### WORK TO BE COMPLETED
Lines in the following data that contain the string "arrays" are to be counted. Report only their number.

### PROVIDED RECORDS
(* ===== verification/TimerWheel.v ===== *)
(** * The timer wheel (kernel/time/timer.c)

    The timers of one processor, sorted by their distance into five arrays of
    lists; each tick the list at hand is run, and lists of the coarser arrays
    are distributed over the finer ones.  [jiffies] is an argument, constant
    during a call.  A timer is its address; a handler is the list of calls it
    makes. *)

From stdpp Require Import gmap list.
From S2P Require Import Prelude.

Definition TVN_BITS : Z := 6.
Definition TVR_BITS : Z := 8.
Definition TVN_SIZE : Z := Z.shiftl 1 TVN_BITS.
Definition TVR_SIZE : Z := Z.shiftl 1 TVR_BITS.
Definition TVN_MASK : Z := TVN_SIZE - 1.
Definition TVR_MASK : Z := TVR_SIZE - 1.
Definition MAX_TVAL : Z := Z.shiftl 1 (TVR_BITS + 4 * TVN_BITS) - 1.
Definition NEXT_TIMER_MAX_DELTA : Z := Z.shiftl 1 30 - 1.

Definition time_after (a b : Z) : bool := s64 (b - a) <? 0.
Definition time_before (a b : Z) : bool := time_after b a.
Definition time_after_eq (a b : Z) : bool := s64 (a - b) >=? 0.
Definition time_before_eq (a b : Z) : bool := time_after_eq b a.

(** ** Data *)

(** [t_pending] is [timer->entry.next != NULL]. *)
Record timer_list := Timer {
  t_expires : Z;
  t_deferrable : bool;
  t_slack : Z;
  t_pending : bool;
}.

(** [vec] are the lists of tv1 to tv5, by array (from 0) and index.
    [work_list] is the list [__run_timers] is running. *)
Record tvec_base := Base {
  timer_jiffies : Z;
  next_timer : Z;
  active_timers : Z;
  all_timers : Z;
  vec : gmap (nat * Z) (list positive);
  work_list : list positive;
  running_timer : option positive;
  timers : gmap positive timer_list;
}.

Definition set_timer_jiffies (j : Z) (base : tvec_base) : tvec_base :=
  Base j (next_timer base) (active_timers base) (all_timers base) (vec base) (work_list base)
    (running_timer base) (timers base).

Definition set_counts (next active all : Z) (base : tvec_base) : tvec_base :=
  Base (timer_jiffies base) next active all (vec base) (work_list base) (running_timer base) (timers base).

Definition set_vec (f : gmap (nat * Z) (list positive) -> gmap (nat * Z) (list positive)) (work : list positive)
    (base : tvec_base) : tvec_base :=
  Base (timer_jiffies base) (next_timer base) (active_timers base) (all_timers base) (f (vec base)) work
    (running_timer base) (timers base).

Definition set_running (r : option positive) (base : tvec_base) : tvec_base :=
  Base (timer_jiffies base) (next_timer base) (active_timers base) (all_timers base) (vec base)
    (work_list base) r (timers base).

Definition set_timers (ts : gmap positive timer_list) (base : tvec_base) : tvec_base :=
  Base (timer_jiffies base) (next_timer base) (active_timers base) (all_timers base) (vec base)
    (work_list base) (running_timer base) ts.

Definition bucket (base : tvec_base) (tv : nat) (i : Z) : list positive := default [] (vec base !! (tv, i)).

Definition set_pending (p : bool) (t : timer_list) : timer_list :=
  Timer (t_expires t) (t_deferrable t) (t_slack t) p.
Definition set_expires (e : Z) (t : timer_list) : timer_list :=
  Timer e (t_deferrable t) (t_slack t) (t_pending t).

(** ** Adding *)

(** Returns whether the wheel was empty. *)
Definition catchup_timer_jiffies (jiffies : Z) (base : tvec_base) : bool * tvec_base :=
  if all_timers base =? 0 then (true, set_timer_jiffies jiffies base) else (false, base).

(** The array and the index [__internal_add_timer] chooses. *)
Definition wheel_position (timer_jiffies expires : Z) : nat * Z :=
  let idx := u64 (expires - timer_jiffies) in
  if idx <? TVR_SIZE then (0%nat, Z.land expires TVR_MASK)
  else if idx <? Z.shiftl 1 (TVR_BITS + TVN_BITS) then
    (1%nat, Z.land (Z.shiftr expires TVR_BITS) TVN_MASK)
  else if idx <? Z.shiftl 1 (TVR_BITS + 2 * TVN_BITS) then
    (2%nat, Z.land (Z.shiftr expires (TVR_BITS + TVN_BITS)) TVN_MASK)
  else if idx <? Z.shiftl 1 (TVR_BITS + 3 * TVN_BITS) then
    (3%nat, Z.land (Z.shiftr expires (TVR_BITS + 2 * TVN_BITS)) TVN_MASK)
  else if s64 idx <? 0 then (0%nat, Z.land timer_jiffies TVR_MASK)
  else
    let expires := if idx >? MAX_TVAL then u64 (MAX_TVAL + timer_jiffies) else expires in
    (4%nat, Z.land (Z.shiftr expires (TVR_BITS + 3 * TVN_BITS)) TVN_MASK).

(** [list_add_tail] makes the timer pending. *)
Definition __internal_add_timer (base : tvec_base) (t : positive) (timer : timer_list) : tvec_base :=
  let '(tv, i) := wheel_position (timer_jiffies base) (t_expires timer) in
  set_timers (<[t := set_pending true timer]> (timers base))
    (set_vec <[(tv, i) := bucket base tv i ++ [t]]> (work_list base) base).

Definition internal_add_timer (jiffies : Z) (base : tvec_base) (t : positive) (timer : timer_list) : tvec_base :=
  let '(_, base) := catchup_timer_jiffies jiffies base in
  let base := __internal_add_timer base t timer in
  let base :=
    if t_deferrable timer then base
    else
      let next := if (active_timers base =? 0) || time_before (t_expires timer) (next_timer base)
                  then t_expires timer else next_timer base in
      set_counts next (u64 (active_timers base + 1)) (all_timers base) base in
  set_counts (next_timer base) (active_timers base) (u64 (all_timers base + 1)) base.

(** ** Removing *)

(** [__list_del], from a list of the wheel or from the work list. *)
Definition detach_timer (clear_pending : bool) (base : tvec_base) (t : positive) : tvec_base :=
  let base := set_vec (fmap (filter (fun x => x <> t))) (filter (fun x => x <> t) (work_list base)) base in
  if clear_pending then set_timers (alter (set_pending false) t (timers base)) base else base.

Definition detach_expired_timer (jiffies : Z) (base : tvec_base) (t : positive) (timer : timer_list) : tvec_base :=
  let base := detach_timer true base t in
  let active := if t_deferrable timer then active_timers base else u64 (active_timers base - 1) in
  let base := set_counts (next_timer base) active (u64 (all_timers base - 1)) base in
  (catchup_timer_jiffies jiffies base).2.

Definition detach_if_pending (jiffies : Z) (base : tvec_base) (t : positive) (timer : timer_list)
    (clear_pending : bool) : Z * tvec_base :=
  if negb (t_pending timer) then (0, base)
  else
    let base := detach_timer clear_pending base t in
    let base :=
      if t_deferrable timer then base
      else
        set_counts (if t_expires timer =? next_timer base then timer_jiffies base else next_timer base)
          (u64 (active_timers base - 1)) (all_timers base) base in
    let base := set_counts (next_timer base) (active_timers base) (u64 (all_timers base - 1)) base in
    (1, (catchup_timer_jiffies jiffies base).2).

(** ** The calls *)

(** A timer that has not been set up stops the machine. *)
Definition with_timer {A} (base : tvec_base) (t : positive) (k : timer_list -> outcome A) : outcome A :=
  match timers base !! t with Some timer => k timer | None => Bug end.

(** On the processor the timer is on; [expires] has been stored. *)
Definition __mod_timer (jiffies : Z) (t : positive) (expires : Z) (pending_only : bool) (base : tvec_base)
    : outcome (Z * tvec_base) :=
  with_timer base t (fun timer =>
    let '(ret, base) := detach_if_pending jiffies base t timer false in
    if (ret =? 0) && pending_only then Ok (ret, base)
    else
      let timer := set_expires expires timer in
      Ok (ret, internal_add_timer jiffies (set_timers (<[t := timer]> (timers base)) base) t timer)).

Definition mod_timer_pending (jiffies : Z) (t : positive) (expires : Z) (base : tvec_base)
    : outcome (Z * tvec_base) := __mod_timer jiffies t expires true base.

Definition apply_slack (jiffies : Z) (timer : timer_list) (expires : Z) : Z :=
  let round expires_limit :=
    let mask := Z.lxor expires expires_limit in
    if mask =? 0 then expires
    else
      let bit := Z.log2 mask in
      let mask := Z.shiftl 1 bit - 1 in
      Z.land expires_limit (Z.lnot mask) in
  if t_slack timer >=? 0 then round (u64 (expires + t_slack timer))
  else
    let delta := s64 (expires - jiffies) in
    if delta <? 256 then expires else round (u64 (expires + delta / 256)).

Definition mod_timer (jiffies : Z) (t : positive) (expires : Z) (base : tvec_base) : outcome (Z * tvec_base) :=
  with_timer base t (fun timer =>
    let expires := apply_slack jiffies timer expires in
    if t_pending timer && (t_expires timer =? expires) then Ok (1, base)
    else __mod_timer jiffies t expires false base).

Definition add_timer (jiffies : Z) (t : positive) (base : tvec_base) : outcome tvec_base :=
  with_timer base t (fun timer =>
    bug_on t_pending timer in
    let! (_, base) := mod_timer jiffies t (t_expires timer) base in Ok base).

Definition del_timer (jiffies : Z) (t : positive) (base : tvec_base) : outcome (Z * tvec_base) :=
  with_timer base t (fun timer =>
    if t_pending timer then Ok (detach_if_pending jiffies base t timer true) else Ok (0, base)).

### THE COMPLETED TASK
2